The most widely accepted theory currently includes a moderate genetic predisposition interacting with continuous stress during the first few years of life. How does someone recognize and intervene? This is very much like a disease who's symptoms are not apparent until after the disease has done its damage.

The DSM does not catagorize every person who doesn't like parties as "antisocial". Nor does the DSM dictate that antisocial personalities are necessarily violent or murderous or evil. HOWEVER, the DSM defines a person with antisocial personality disorder as continually violating and showing disregard for the rights of others through deceitful, aggressive, or antisocial behavior, typically without remorse or loyalty to anyone. They tend to be impulsive, irritable, and aggresive AND show a pattern of generally irresponsible behavior begining prior to age 15. It's not hard to extrapolate from this definition an inability to empathize, although it can certainly not be "proven".

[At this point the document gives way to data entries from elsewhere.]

Lemma line_text_nonempty l : (0 < length (line_text l))%nat.
Proof.
  unfold line_text, render_msg. rewrite !length_app.
  pose proof (Nat.le_0_l (length (l_key l))). simpl. lia.
Qed.

Lemma stat_end_render pre l rest e :
  line_ok l -> e >= Z.of_nat (length (pre ++ line_text l)) ->
  stat_end (pre ++ line_text l ++ rest) (Z.of_nat (length pre)) e =
    match memchr_newline rest (Z.to_nat (e - Z.of_nat (length (pre ++ line_text l))))
            (Z.of_nat (length (pre ++ line_text l))) with
    | Some p => p
    | None => e
    end.
Proof.
  intros Hl He. rewrite length_app in *. unfold stat_end.
  destruct (at_mid pre (line_text l ++ rest)) as [_ ->].
  rewrite memchr_skip by (try apply line_text_no_newline; try done; lia).
  replace (Z.to_nat (e - Z.of_nat (length pre)) - length (line_text l))%nat
    with (Z.to_nat (e - Z.of_nat (length pre + length (line_text l)))) by lia.
  by rewrite Nat2Z.inj_add.
Qed.

Lemma packet_loop_render ls : forall l st pre post c fuel,
  Forall line_ok (l :: ls) -> (length (packet_text l ls) <= fuel)%nat ->
  fst <$> packet_loop fuel st (pre ++ packet_text l ls ++ c :: post) (Z.of_nat (length pre))
            (Z.of_nat (length (pre ++ packet_text l ls))) = lines_effect st (l :: ls).
Proof.
  induction ls as [|l' ls IH]; intros l st pre post c fuel [Hl Hls]%Forall_cons_iff Hf;
    pose proof (line_text_nonempty l); cbn [packet_text lines_effect] in *.
  - destruct fuel as [|fuel]; [lia|]. cbn [packet_loop].
    destruct (Z.ltb_spec (Z.of_nat (length pre)) (Z.of_nat (length (pre ++ line_text l))))
      as [_|Hlt]; [|rewrite length_app in Hlt; lia].
    rewrite stat_end_render by (done || lia). rewrite Z.sub_diag. change (Z.to_nat 0) with 0%nat. cbn [memchr_newline].
    destruct (packet_step_render st pre post l c Hl) as (pre' & Hlen & E).
    rewrite <- Nat2Z.inj_add, <- length_app in E. rewrite E.
    destruct (line_effect st l) as [st'|]; [|done]. cbn [mbind option_bind].
    destruct fuel; cbn [packet_loop]; destruct (Z.ltb_spec (Z.of_nat (length (pre ++ line_text l)) + 1)
      (Z.of_nat (length (pre ++ line_text l)))); (done || lia).
  - destruct fuel as [|fuel]; [rewrite length_app in Hf; lia|]. cbn [packet_loop].
    rewrite length_app in Hf. cbn [length] in Hf.
    assert (Hend : Z.of_nat (length (pre ++ line_text l ++ 10 :: packet_text l' ls)) =
      Z.of_nat (length (pre ++ line_text l)) + 1 + Z.of_nat (length (packet_text l' ls))).
    { rewrite !length_app. cbn [length]. lia. }
    destruct (Z.ltb_spec (Z.of_nat (length pre))
      (Z.of_nat (length (pre ++ line_text l ++ 10 :: packet_text l' ls)))) as [_|Hlt];
      [|rewrite Hend, length_app in Hlt; lia].
    rewrite <- app_assoc. cbn [app].
    rewrite stat_end_render by (done || lia).
    destruct (Z.to_nat _) as [|n] eqn:En; [lia|]. cbn [memchr_newline]. rewrite Z.eqb_refl.
    destruct (packet_step_render st pre (packet_text l' ls ++ c :: post) l 10 Hl)
      as (pre' & Hlen & E).
    rewrite <- Nat2Z.inj_add, <- length_app in E. rewrite E.
    destruct (line_effect st l) as [st'|]; [|done]. cbn [mbind option_bind].
    rewrite (cons_middle 0), app_assoc.
    replace (Z.of_nat (length (pre ++ line_text l)) + 1) with (Z.of_nat (length (pre' ++ [0])))
      by (rewrite length_app, Hlen; simpl; lia).
    replace (Z.of_nat (length (pre ++ line_text l ++ 10 :: packet_text l' ls)))
      with (Z.of_nat (length ((pre' ++ [0]) ++ packet_text l' ls)))
      by (rewrite Hend, !length_app, Hlen, !length_app; simpl; lia).
    apply IH; [done|lia].
Qed.

(** C3: a packet of well-formed lines separated by newlines reaches the
    metrics line by line and in order: each line's key, type, value,
    frequency and modifiers as written, a line with a sample rate outside
    (0, 1] as one error, and nothing else. *)
Theorem packet_parse_render (st : S) (l : line) (ls : list line) (c : Z) (post : list Z)
  (Hls : Forall line_ok (l :: ls)) :
  fst <$> brubeck_statsd_packet_parse st (packet_text l ls ++ c :: post) 0
            (Z.of_nat (length (packet_text l ls))) = lines_effect st (l :: ls).
Proof.
  unfold brubeck_statsd_packet_parse. rewrite Z.sub_0_r, Nat2Z.id.
  apply (packet_loop_render ls l st [] post c); [done|lia].
Qed.

(** The number of lines of a packet; the last one may lack its newline. *)
Fixpoint lines_in (open : bool) (l : list Z) : Z :=
  match l with
  | [] => if open then 1 else 0
  | b :: l => if b =? 10 then 1 + lines_in false l else lines_in true l
  end.

Definition segment (m : list Z) (b e : Z) : list Z := take (Z.to_nat (e - b)) (from m b).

If this is not your defnition of antisocial personality, then we can't be talking about the thing or the same people. If someone doesn't fit the DSM criteria, they wouldn't be called antisocial.

There are certainly a LOT of misconceptions about various disorders. Many people think schizophrenia = dangerous. Others think that ADHD is the result of poor parenting. That's not the point. The DSM is a way of describing a set of behaviors so that trained clinicians can prescribe the correct treatments. It's not a mandated "belief system".

in science there are no "authorities"
-Carl Sagan's The Demon Haunted World

The early bird may get the worm, but the second mouse gets the cheese.